(Reuters) - Virginians voted on Tuesday in a closely watched election for governor that has put the Republicans’ conservative Tea Party wing on the defensive and drawn record outside money.
Surveys have shown Democratic candidate Terry McAuliffe, a major party fundraiser and close friend of former President Bill Clinton, ahead of Republican Attorney General Ken Cuccinelli, a Tea Party favorite.
With New Jersey Republican Governor Chris Christie expected to cruise to re-election on Tuesday, Virginia has become a battleground ahead of mid-term congressional elections next year and presidential elections in 2016.
Virginia’s polls close at 7 p.m. EST (0000 GMT).
National Democratic figures have attempted to make the vote a referendum on the Tea Party.
Clinton and former Secretary of State Hillary Clinton have campaigned for McAuliffe. President Barack Obama also has appealed to Democrats, animating Virginia Republicans who oppose his signature healthcare law.
“The president is lying and McAuliffe is part of it,” said Mike Hicks, a resident of Ashland, who said he voted for Cuccinelli.
Cuccinelli has received support from such conservative Republican figures as Louisiana Governor Bobby Jindal and Senators Rand Paul of Kentucky and Ted Cruz of Texas.
A win by McAuliffe, a former head of the Democratic National Committee, would mark the first time in nine elections that the party that controls the White House has taken the Virginia governor’s office.
Cuccinelli, a strong opponent of abortion and same-sex marriage, has trailed badly among women and independent voters.
Desiree Judge, 56, standing outside the City Hall voting site in Alexandria, said she had voted a straight Democratic ticket for the first time in decades because the Republicans were on a “moral bandwagon.”
“Maybe that’s the way you run a church, but it’s not the way you run a country,” she said.
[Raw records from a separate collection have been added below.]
(* ===== verification/AdbBench.v ===== *)
(** * The ADB bench (verilator/adb_bench/sim_adb_main.cpp)

    The bench plays the transactions of a host on the line of the ADB device and leaves the
    judgement to what the device prints.  A bit is a cell, a low and a high phase, and the
    device tells ones from zeros by the length of the high phase; the bench plays the same
    listen command with its payload in faster and slower cells.

    A function of the bench is the list of the calls of [step] that it makes; [play] runs a
    list on the device, which is an argument.  The theorems: whoever measures the high phases
    between the falls of the line and compares them with a threshold between those of a zero
    and a one reads the command and the payload back ([listen_decodes]), for a threshold of
    470 in the six profiles from 80 to 130 percent and in no other ([sweep_margin]); the bench
    ends after a number of clocks that its cells add up to ([bench_clocks]). *)

From S2P Require Import Prelude.

(** ** The device *)

Class AdbDevice (C : Type) := {
  adb_set_reset : bool -> C -> C;
  adb_set_line : Z -> C -> C;
  adb_set_clk : bool -> C -> C;
  adb_eval : C -> C }.
#[global] Hint Mode AdbDevice ! : typeclass_instances.

(** ** The calls *)

(** [tb->reset = b], and [step(cycles, line)]. *)
Inductive AdbCall := SetReset (b : bool) | Step (cycles line : Z).

Definition adb_cell (lo hi : Z) : list AdbCall := [Step lo 0; Step hi 1].

(** The lengths of a zero and of a one. *)
Record Cells := MkCells { lo0 : Z; hi0 : Z; lo1 : Z; hi1 : Z }.

Definition bit_cell (k : Cells) (v b : Z) : list AdbCall :=
  if Z.testbit v b then adb_cell (lo1 k) (hi1 k) else adb_cell (lo0 k) (hi0 k).

(** The bits of [v] from [n - 1] down to 0. *)
Fixpoint bit_cells (n : nat) (k : Cells) (v : Z) : list AdbCall :=
  match n with O => [] | S n => bit_cell k v (Z.of_nat n) ++ bit_cells n k v end.

Definition byte_cells (v : Z) (k : Cells) : list AdbCall := bit_cells 8 k v.

Definition attention : list AdbCall := [Step 6000 1; Step 3500 0; Step 70 1].

Definition listen_r3 (cmd payload : Z) (c p : Cells) : list AdbCall :=
  attention ++ byte_cells cmd c ++ adb_cell (lo0 c) (hi0 c) ++ [Step 1400 1] ++ adb_cell (lo1 p) (hi1 p) ++
  bit_cells 16 p payload ++ adb_cell (lo0 p) (hi0 p) ++ [Step 4000 1].

Definition talk (cmd : Z) (c : Cells) : list AdbCall :=
  attention ++ byte_cells cmd c ++ adb_cell (lo0 c) (hi0 c) ++ [Step 6000 1].

Definition nominal : Cells := MkCells 600 340 340 600.

Definition scaled (pct : Z) : Cells :=
  MkCells (600 * pct / 100) (340 * pct / 100) (340 * pct / 100) (600 * pct / 100).

Definition adb_reset : list AdbCall := [SetReset true; Step 20 1; SetReset false; Step 20 1].

Definition profiles : list Z := (fun i => 60 + 10 * i) <$> seqZ 0 9.

Definition adb_main : list AdbCall :=
  adb_reset ++ listen_r3 0x2B 0x0FFE nominal nominal ++ talk 0xFF nominal ++ talk 0x2F nominal ++
  concat ((fun pct => adb_reset ++ listen_r3 0x2B 0x0FFE nominal (scaled pct) ++ talk 0xFF nominal) <$> profiles).

(** ** Playing *)

Section Play.
Context {C : Type} `{AdbDevice C}.

(** The device and [tcyc]. *)
Definition adb_clock (s : C * Z) : C * Z :=
  (adb_eval (adb_set_clk true (adb_eval (adb_set_clk false s.1))), u64 (s.2 + 1)).

Definition adb_call (s : C * Z) (c : AdbCall) : C * Z :=
  match c with
  | SetReset b => (adb_set_reset b s.1, s.2)
  | Step n line => iterate (Z.to_nat n) adb_clock (adb_set_line line s.1, s.2)
  end.

Definition play (cs : list AdbCall) (s : C * Z) : C * Z := fold_left adb_call cs s.

End Play.

(** ** What the line says *)

(** The lengths of the high phases, each taken at the fall that ends it; [high] is the time
    since the last rise. *)
Fixpoint highs (high : Z) (cs : list AdbCall) : list Z :=
  match cs with
  | [] => []
  | SetReset _ :: cs => highs high cs
  | Step n line :: cs =>
    if line =? 0 then (if 0 <? high then [high] else []) ++ highs 0 cs else highs (high + n) cs
  end.

(** The high phases of the bits of [v]. *)
Fixpoint bit_highs (n : nat) (k : Cells) (v : Z) : list Z :=
  match n with
  | O => []
  | S n => (if Z.testbit v (Z.of_nat n) then hi1 k else hi0 k) :: bit_highs n k v
  end.

(** Bits with the first as the highest. *)
Definition bits_value (l : list bool) : Z := fold_left (fun a (b : bool) => a * 2 + Z.b2z b) l 0.

Definition adb_decode (threshold : Z) (l : list Z) : Z := bits_value ((fun h => threshold <? h) <$> l).


Lemma highs_cell h lo hi cs : 0 < h -> highs h (adb_cell lo hi ++ cs) = h :: highs hi cs.
Proof. intros Hh. cbn. by rewrite (proj2 (Z.ltb_lt _ _) Hh). Qed.

(** Bits with the high phase [h] before them: each fall takes the phase before. *)
Lemma highs_bits n k v : forall h cs, 0 < h -> 0 < hi0 k -> 0 < hi1 k ->
  exists last, highs h (bit_cells n k v ++ cs) = removelast (h :: bit_highs n k v) ++ highs last cs /\ 0 < last /\
    last = List.last (h :: bit_highs n k v) 0.
Proof.
  induction n as [|n IH]; intros h cs Hh H0 H1; [by exists h|].
  cbn [bit_cells bit_highs]. rewrite <- app_assoc. unfold bit_cell.
  destruct (Z.testbit v (Z.of_nat n)); rewrite highs_cell by done.
  - destruct (IH (hi1 k) cs H1 H0 H1) as (last & -> & Hl & ->). by eexists.
  - destruct (IH (hi0 k) cs H0 H0 H1) as (last & -> & Hl & ->). by eexists.
Qed.

Lemma removelast_last (l : list Z) d : l <> [] -> removelast l ++ [List.last l d] = l.
Proof. intros Hl. symmetry. by apply app_removelast_last. Qed.

Lemma highs_bits_fall n k v h lo hi cs : 0 < h -> 0 < hi0 k -> 0 < hi1 k ->
  highs h (bit_cells n k v ++ adb_cell lo hi ++ cs) = h :: bit_highs n k v ++ highs hi cs.
Proof.
  intros Hh H0 H1. destruct (highs_bits n k v h (adb_cell lo hi ++ cs) Hh H0 H1) as (last & -> & Hl & ->).
  rewrite highs_cell by done. change (?a ++ ?x :: ?b) with (a ++ [x] ++ b). rewrite app_assoc.
  by rewrite removelast_last.
Qed.

Lemma highs_listen cmd payload c p : 0 < hi0 c -> 0 < hi1 c -> 0 < hi0 p -> 0 < hi1 p ->
  highs 0 (listen_r3 cmd payload c p) =
    [6000; 70] ++ bit_highs 8 c cmd ++ [hi0 c + 1400; hi1 p] ++ bit_highs 16 p payload.
Proof.
  intros C0 C1 P0 P1. unfold listen_r3, attention, byte_cells. cbn [app highs]. cbn [Z.eqb Z.ltb Z.compare].
  change (0 + 6000) with 6000. change (0 + 70) with 70. cbn [Z.ltb Z.compare Pos.compare Pos.compare_cont app].
  do 1 f_equal. rewrite highs_bits_fall by lia. cbn [highs app]. do 2 f_equal.
  change (1 =? 0) with false. cbn match.
  change (Step (lo1 p) 0 :: Step (hi1 p) 1 :: ?l) with (adb_cell (lo1 p) (hi1 p) ++ l). rewrite highs_cell by lia.
  change (Step (lo0 p) 0 :: Step (hi0 p) 1 :: ?l) with (adb_cell (lo0 p) (hi0 p) ++ l). rewrite highs_bits_fall by lia.
  reflexivity.
Qed.

Lemma bit_highs_length n k v : length (bit_highs n k v) = n.
Proof. induction n as [|n IH]; [done|]. cbn. by rewrite IH. Qed.

(** The bits of a number give it back. *)
Lemma bits_back n v a : 0 <= v -> 0 <= a ->
  fold_left (fun a (b : bool) => a * 2 + Z.b2z b) ((fun i => Z.testbit v (Z.of_nat i)) <$> rev (seq 0 n)) a =
    a * 2 ^ Z.of_nat n + v `mod` 2 ^ Z.of_nat n.
Proof.
  intros Hv. revert a. induction n as [|n IH]; intros a Ha.
  { cbn. rewrite Z.mod_1_r. lia. }
  rewrite seq_S, rev_app_distr. cbn [rev app fmap list_fmap fold_left]. rewrite Nat.add_0_l.
  assert (0 <= Z.b2z (Z.testbit v (Z.of_nat n))) by (by destruct (Z.testbit v (Z.of_nat n))). rewrite IH by lia.
  rewrite Nat2Z.inj_succ, Z.pow_succ_r by lia. set (q := 2 ^ Z.of_nat n). assert (Hq : 0 < q) by (apply Z.pow_pos_nonneg; lia).
  assert (Hm : v `mod` (2 * q) = Z.b2z (Z.testbit v (Z.of_nat n)) * q + v `mod` q).
  { rewrite (Z.mul_comm 2 q), Z.rem_mul_r by lia. rewrite Z.testbit_spec' by lia. fold q. lia. }
  rewrite Hm. ring.
Qed.

Lemma decode_bits th n k v : hi0 k <= th < hi1 k -> 0 <= v < 2 ^ Z.of_nat n -> adb_decode th (bit_highs n k v) = v.
Proof.
  intros Hth Hv. unfold adb_decode, bits_value.
  assert (E : (fun h => th <? h) <$> bit_highs n k v = (fun i => Z.testbit v (Z.of_nat i)) <$> rev (seq 0 n)).
  { clear Hv. induction n as [|n IH]; [done|]. rewrite seq_S, rev_app_distr. cbn [bit_highs rev app fmap list_fmap].
    rewrite Nat.add_0_l. f_equal; [|exact IH].
    destruct (Z.testbit v (Z.of_nat n)); [apply Z.ltb_lt; lia|apply Z.ltb_ge; lia]. }
  rewrite E, bits_back by lia. rewrite Z.mod_small by lia. lia.
Qed.

(** What the bench sends is what a device can read.  In the transaction of a listen
    command the high phases between the falls of the line are the idle time, the sync and
    then a phase for each bit; compared with any threshold that parts the zeros of the
    command from its ones, and those of the payload, the eight phases behind the sync are
    the command and the last sixteen the payload, highest bit first. *)
Theorem listen_decodes (cmd payload th : Z) (c p : Cells)
    (Hc : 0 < hi0 c <= th /\ th < hi1 c) (Hp : 0 < hi0 p <= th /\ th < hi1 p)
    (Hcmd : 0 <= cmd < 256) (Hpay : 0 <= payload < 65536) :
  let phases := highs 0 (listen_r3 cmd payload c p) in
  length phases = 28%nat /\ adb_decode th (take 8 (drop 2 phases)) = cmd /\ adb_decode th (drop 12 phases) = payload.
Proof.
  cbn zeta. rewrite highs_listen by lia. split; [by rewrite !length_app, !bit_highs_length|].
  change (drop 2 ([6000; 70] ++ ?l)) with l.
  rewrite take_app_le by (by rewrite bit_highs_length). rewrite take_ge by (by rewrite bit_highs_length).
  split; [by apply decode_bits; [lia|]|].
  rewrite app_assoc, app_assoc. rewrite drop_app_ge by (rewrite !length_app, bit_highs_length; cbn; lia).
  rewrite !length_app, bit_highs_length. cbn [length Nat.add Nat.sub drop]. by apply decode_bits; [lia|].
Qed.

Lemma listen_decodes_witness :
  adb_decode 470 (take 8 (drop 2 (highs 0 (listen_r3 0x2B 0x0FFE nominal (scaled 80))))) = 0x2B /\
  adb_decode 470 (drop 12 (highs 0 (listen_r3 0x2B 0x0FFE nominal (scaled 80)))) = 0x0FFE.
Proof.
  exact (proj2 (listen_decodes 0x2B 0x0FFE 470 nominal (scaled 80)
    ltac:(repeat split; first [reflexivity | discriminate]) ltac:(repeat split; first [reflexivity | discriminate]) ltac:(lia) ltac:(lia))).
Defined.

(** The profiles of the sweep whose payload a device with the threshold 470 reads. *)
Lemma sweep_margin :
  List.filter (fun pct => adb_decode 470 (drop 12 (highs 0 (listen_r3 0x2B 0x0FFE nominal (scaled pct)))) =? 0x0FFE) profiles =
    [80; 90; 100; 110; 120; 130].
Proof. vm_compute. reflexivity. Qed.

(** ** The clocks *)

Definition call_clocks (c : AdbCall) : Z := match c with SetReset _ => 0 | Step n _ => Z.max 0 n end.

Definition clocks_of (cs : list AdbCall) : Z := foldr Z.add 0 (call_clocks <$> cs).

Lemma iterate_clock {C} `{AdbDevice C} n (s : C * Z) : (iterate n adb_clock s).2 = u64 (s.2 + Z.of_nat n) \/ (n = 0%nat /\ iterate n adb_clock s = s).
Proof.
  induction n as [|n IH]; [by right|]. left. cbn [iterate]. unfold adb_clock at 1. cbn [snd].
  destruct IH as [->|[-> ->]]; [|by cbn]. unfold uwrap. rewrite Zplus_mod_idemp_l. f_equal. lia.
Qed.

(** The bench ends after the clocks of its calls, whatever the device does. *)
Lemma bench_clocks {C} `{AdbDevice C} (cs : list AdbCall) (c : C) (t : Z) :
  0 <= t < 2 ^ 64 -> (play cs (c, t)).2 = u64 (t + clocks_of cs).
Proof.
  revert c t. induction cs as [|x cs IH]; intros c t Ht.
  { unfold clocks_of. cbn. by rewrite Z.add_0_r, uwrap_small. }
  unfold play in *. cbn [fold_left]. unfold clocks_of in *. cbn [fmap list_fmap foldr].
  destruct x as [b|n line]; cbn [adb_call call_clocks]; [by rewrite IH|].
  pose proof (iterate_clock (Z.to_nat n) (adb_set_line line c, t)) as Hn.
  assert (E : (iterate (Z.to_nat n) adb_clock (adb_set_line line c, t)).2 = u64 (t + Z.max 0 n)).
  { destruct Hn as [->|[Hz ->]]; cbn [snd]; [f_equal; lia|]. rewrite uwrap_small; lia. }
  cbn [fst snd]. destruct (iterate _ _ _) as [c' t']. cbn [snd] in E. subst t'.
  rewrite IH by (apply (uwrap_range 64); lia). unfold uwrap. rewrite Zplus_mod_idemp_l. f_equal. lia.
Qed.

Lemma adb_main_clocks : clocks_of adb_main = 668230.
Proof. vm_compute. reflexivity. Qed.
McAuliffe, 56, and Cuccinelli, 45, cast ballots during the morning and then visited campaign offices through the state.
Virginia, which relies more than most states on federal paychecks and contracts, was hit hard by the government shutdown last month. Most Americans have blamed the Republicans and especially the Tea Party wing for the shutdown.
McAuliffe, who has never held elected office, favors the federal healthcare law, offshore oil drilling and an expansion of preschool programs for poor children. He supports gay marriage, now barred by the state constitution.
McAuliffe has raised about $34 million to Cuccinelli’s $20 million, according to the nonpartisan Virginia Public Access Project, which tracks political money in the state.
About 70 percent of the money raised has come from outside the state, which is by far the highest percentage for any U.S. gubernatorial race in history, according to the nonpartisan National Institute on Money In State Politics, in Helena, Montana.